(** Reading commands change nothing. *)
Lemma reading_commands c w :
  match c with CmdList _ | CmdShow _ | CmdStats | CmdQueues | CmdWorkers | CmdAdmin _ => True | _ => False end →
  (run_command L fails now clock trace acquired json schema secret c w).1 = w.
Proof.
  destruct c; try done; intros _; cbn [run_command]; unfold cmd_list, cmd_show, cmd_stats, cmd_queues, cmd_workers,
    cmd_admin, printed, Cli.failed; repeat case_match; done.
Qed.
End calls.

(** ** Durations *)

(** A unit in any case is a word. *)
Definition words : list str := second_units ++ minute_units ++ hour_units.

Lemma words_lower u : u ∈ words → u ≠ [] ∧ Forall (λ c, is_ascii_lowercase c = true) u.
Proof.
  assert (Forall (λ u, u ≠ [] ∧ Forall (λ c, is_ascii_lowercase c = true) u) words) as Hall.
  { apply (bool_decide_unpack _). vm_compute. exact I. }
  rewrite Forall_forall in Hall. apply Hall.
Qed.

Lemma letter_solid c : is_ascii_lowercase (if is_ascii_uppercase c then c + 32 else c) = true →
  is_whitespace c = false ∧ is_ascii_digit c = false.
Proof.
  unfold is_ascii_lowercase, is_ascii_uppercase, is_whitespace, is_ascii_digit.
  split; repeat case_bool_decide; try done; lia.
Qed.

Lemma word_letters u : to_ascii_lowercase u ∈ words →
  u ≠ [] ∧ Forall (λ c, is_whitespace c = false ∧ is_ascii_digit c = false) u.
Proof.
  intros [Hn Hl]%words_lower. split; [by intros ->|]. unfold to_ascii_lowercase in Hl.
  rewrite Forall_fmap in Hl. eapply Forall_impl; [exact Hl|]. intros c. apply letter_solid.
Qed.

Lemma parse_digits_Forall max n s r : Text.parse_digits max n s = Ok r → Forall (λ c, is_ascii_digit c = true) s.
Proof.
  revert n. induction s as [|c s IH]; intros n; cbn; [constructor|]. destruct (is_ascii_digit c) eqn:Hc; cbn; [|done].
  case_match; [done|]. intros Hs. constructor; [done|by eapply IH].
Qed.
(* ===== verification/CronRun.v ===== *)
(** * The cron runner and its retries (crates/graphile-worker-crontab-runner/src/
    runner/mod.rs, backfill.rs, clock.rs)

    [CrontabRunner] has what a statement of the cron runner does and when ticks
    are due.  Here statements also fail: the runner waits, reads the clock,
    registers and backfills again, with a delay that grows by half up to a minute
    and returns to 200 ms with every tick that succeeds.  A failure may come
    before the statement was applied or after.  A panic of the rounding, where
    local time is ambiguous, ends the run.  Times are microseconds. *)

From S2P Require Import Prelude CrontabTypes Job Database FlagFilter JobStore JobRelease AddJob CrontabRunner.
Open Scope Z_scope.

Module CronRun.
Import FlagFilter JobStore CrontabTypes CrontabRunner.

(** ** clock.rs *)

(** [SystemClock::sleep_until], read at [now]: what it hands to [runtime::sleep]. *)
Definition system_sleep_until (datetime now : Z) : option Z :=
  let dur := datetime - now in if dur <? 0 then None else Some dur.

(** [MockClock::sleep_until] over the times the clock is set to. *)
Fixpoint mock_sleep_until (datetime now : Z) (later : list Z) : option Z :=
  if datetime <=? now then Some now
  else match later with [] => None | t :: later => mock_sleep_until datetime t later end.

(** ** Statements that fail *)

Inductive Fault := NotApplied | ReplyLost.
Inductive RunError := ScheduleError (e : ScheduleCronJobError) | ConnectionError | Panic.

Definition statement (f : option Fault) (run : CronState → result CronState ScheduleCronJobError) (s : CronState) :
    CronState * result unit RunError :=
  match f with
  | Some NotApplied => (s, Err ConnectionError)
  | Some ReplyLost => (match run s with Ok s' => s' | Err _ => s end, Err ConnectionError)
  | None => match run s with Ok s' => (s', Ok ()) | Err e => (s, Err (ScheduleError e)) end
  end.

• _Exercise prompt_
Work out how many lines of the material include "intros", then report only that count.

• _Completed task_
5